TRY IT: Using the records below, repeat exactly the lines from the one holding "hv_locked (hv_at (shv s)) = false -> sys_step" through the one holding "s (with_io q s)", both ends included, and no others.

WORKING DATA: Begin

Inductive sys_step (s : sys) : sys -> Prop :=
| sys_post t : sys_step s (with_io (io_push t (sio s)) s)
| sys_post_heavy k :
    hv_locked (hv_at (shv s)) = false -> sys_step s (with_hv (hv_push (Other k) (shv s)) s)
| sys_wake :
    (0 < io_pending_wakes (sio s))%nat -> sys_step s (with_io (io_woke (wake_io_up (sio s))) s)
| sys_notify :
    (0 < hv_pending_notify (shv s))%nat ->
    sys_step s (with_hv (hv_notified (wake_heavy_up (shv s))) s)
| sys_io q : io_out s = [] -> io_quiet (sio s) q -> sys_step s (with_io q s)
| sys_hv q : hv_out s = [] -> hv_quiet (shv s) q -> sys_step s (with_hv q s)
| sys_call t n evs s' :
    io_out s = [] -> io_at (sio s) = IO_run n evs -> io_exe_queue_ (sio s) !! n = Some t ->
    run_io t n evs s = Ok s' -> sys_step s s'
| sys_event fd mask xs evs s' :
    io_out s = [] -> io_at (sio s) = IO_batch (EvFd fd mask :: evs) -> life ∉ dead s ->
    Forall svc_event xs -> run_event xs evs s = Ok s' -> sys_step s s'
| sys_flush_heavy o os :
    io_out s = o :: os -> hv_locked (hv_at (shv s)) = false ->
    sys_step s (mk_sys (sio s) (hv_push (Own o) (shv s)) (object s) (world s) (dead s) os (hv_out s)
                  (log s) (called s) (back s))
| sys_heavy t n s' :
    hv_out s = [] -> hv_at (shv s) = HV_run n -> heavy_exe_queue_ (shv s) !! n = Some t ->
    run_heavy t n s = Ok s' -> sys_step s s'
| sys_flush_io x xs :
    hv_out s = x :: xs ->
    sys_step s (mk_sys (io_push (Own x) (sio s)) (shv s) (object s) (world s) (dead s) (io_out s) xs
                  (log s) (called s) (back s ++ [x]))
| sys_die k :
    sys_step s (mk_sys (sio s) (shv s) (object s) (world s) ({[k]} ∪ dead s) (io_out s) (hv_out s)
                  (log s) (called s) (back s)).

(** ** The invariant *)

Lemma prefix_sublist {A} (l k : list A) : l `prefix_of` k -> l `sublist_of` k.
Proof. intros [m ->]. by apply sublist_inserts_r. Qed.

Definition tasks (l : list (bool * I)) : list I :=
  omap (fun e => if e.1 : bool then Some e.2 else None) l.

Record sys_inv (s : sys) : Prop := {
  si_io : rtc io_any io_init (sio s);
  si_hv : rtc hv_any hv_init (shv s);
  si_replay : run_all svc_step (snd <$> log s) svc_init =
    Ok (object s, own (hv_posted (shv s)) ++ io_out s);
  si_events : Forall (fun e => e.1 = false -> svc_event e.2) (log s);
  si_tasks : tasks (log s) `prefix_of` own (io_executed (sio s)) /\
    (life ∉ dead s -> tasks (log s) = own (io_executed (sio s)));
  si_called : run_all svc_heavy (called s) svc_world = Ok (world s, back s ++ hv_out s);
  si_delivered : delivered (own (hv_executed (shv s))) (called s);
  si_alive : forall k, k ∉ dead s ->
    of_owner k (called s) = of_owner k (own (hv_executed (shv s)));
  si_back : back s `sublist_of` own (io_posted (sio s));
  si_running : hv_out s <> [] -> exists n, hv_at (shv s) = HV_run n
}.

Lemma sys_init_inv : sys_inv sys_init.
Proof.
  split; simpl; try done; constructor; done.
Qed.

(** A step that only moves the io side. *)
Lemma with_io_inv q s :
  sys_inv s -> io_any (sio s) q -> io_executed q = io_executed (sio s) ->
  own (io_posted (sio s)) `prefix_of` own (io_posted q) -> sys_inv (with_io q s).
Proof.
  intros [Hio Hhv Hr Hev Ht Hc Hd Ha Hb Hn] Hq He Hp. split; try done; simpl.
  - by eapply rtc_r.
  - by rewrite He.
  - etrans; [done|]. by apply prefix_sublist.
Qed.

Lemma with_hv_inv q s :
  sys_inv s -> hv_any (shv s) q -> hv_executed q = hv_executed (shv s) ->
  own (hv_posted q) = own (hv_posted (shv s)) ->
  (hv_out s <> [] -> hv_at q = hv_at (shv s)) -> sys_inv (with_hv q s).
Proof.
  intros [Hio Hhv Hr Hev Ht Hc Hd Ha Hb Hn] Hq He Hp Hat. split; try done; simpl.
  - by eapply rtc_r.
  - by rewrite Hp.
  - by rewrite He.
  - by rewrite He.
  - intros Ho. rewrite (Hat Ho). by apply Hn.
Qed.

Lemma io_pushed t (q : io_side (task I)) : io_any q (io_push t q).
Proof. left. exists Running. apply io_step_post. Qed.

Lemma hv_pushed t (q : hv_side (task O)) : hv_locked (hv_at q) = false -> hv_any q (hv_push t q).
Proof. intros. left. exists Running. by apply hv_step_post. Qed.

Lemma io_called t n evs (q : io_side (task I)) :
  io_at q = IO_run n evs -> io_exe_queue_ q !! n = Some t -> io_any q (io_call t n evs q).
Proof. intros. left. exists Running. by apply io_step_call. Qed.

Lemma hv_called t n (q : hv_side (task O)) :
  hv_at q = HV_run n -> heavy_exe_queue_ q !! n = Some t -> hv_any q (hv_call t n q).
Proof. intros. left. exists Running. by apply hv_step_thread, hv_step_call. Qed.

WORKING DATA: End
WORKING DATA: Begin

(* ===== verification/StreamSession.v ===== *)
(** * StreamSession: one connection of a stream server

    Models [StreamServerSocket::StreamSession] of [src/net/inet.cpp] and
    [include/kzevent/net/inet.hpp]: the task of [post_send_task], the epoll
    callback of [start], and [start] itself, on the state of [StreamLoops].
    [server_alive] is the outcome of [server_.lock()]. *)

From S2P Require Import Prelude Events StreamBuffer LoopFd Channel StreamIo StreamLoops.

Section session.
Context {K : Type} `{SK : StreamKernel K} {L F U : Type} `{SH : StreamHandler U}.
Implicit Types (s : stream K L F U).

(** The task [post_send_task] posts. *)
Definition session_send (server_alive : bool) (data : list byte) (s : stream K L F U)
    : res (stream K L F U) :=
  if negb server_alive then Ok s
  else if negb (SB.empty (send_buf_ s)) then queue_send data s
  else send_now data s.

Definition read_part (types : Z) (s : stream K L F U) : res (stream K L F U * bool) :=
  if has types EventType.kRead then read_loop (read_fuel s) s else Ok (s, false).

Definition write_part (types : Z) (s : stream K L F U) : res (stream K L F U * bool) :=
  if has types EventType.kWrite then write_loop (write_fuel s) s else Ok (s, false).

WORKING DATA: End
WORKING DATA: Begin

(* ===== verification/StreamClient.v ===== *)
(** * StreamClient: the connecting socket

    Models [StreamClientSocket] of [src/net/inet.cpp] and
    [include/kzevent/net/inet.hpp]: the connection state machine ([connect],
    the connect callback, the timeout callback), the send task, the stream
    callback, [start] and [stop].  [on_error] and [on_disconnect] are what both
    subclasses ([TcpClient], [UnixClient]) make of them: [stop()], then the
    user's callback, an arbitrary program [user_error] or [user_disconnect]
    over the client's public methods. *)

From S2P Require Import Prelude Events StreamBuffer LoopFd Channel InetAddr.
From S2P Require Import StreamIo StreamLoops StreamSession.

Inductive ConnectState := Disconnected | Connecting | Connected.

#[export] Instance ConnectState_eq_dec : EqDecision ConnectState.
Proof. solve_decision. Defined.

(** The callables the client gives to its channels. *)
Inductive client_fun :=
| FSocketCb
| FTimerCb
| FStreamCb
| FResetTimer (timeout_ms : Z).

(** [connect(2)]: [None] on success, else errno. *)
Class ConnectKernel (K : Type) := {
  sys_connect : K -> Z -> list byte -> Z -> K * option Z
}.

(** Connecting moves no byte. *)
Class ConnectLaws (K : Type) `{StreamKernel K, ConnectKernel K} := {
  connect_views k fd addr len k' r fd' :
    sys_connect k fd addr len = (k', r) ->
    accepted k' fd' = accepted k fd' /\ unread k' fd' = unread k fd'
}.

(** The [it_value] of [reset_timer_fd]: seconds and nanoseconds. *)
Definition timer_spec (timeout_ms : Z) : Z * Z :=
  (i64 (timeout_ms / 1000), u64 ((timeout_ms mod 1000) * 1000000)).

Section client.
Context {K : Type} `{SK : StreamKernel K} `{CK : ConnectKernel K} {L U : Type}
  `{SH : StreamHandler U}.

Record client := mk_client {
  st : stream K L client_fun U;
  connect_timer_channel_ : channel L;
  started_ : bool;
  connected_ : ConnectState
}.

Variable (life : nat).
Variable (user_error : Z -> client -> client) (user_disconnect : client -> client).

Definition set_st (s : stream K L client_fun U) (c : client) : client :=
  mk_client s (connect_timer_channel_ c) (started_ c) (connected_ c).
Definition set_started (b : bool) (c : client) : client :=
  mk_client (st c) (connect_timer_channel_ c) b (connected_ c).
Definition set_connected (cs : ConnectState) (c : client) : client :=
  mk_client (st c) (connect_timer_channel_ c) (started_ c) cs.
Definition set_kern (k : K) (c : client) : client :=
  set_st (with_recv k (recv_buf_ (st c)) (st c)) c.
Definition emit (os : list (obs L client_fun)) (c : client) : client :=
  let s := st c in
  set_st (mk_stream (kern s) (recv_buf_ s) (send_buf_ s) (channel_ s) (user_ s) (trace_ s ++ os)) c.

WORKING DATA: End

EXERCISE RESPONSE:
    hv_locked (hv_at (shv s)) = false -> sys_step s (with_hv (hv_push (Other k) (shv s)) s)
| sys_wake :
    (0 < io_pending_wakes (sio s))%nat -> sys_step s (with_io (io_woke (wake_io_up (sio s))) s)
| sys_notify :
    (0 < hv_pending_notify (shv s))%nat ->
    sys_step s (with_hv (hv_notified (wake_heavy_up (shv s))) s)
| sys_io q : io_out s = [] -> io_quiet (sio s) q -> sys_step s (with_io q s)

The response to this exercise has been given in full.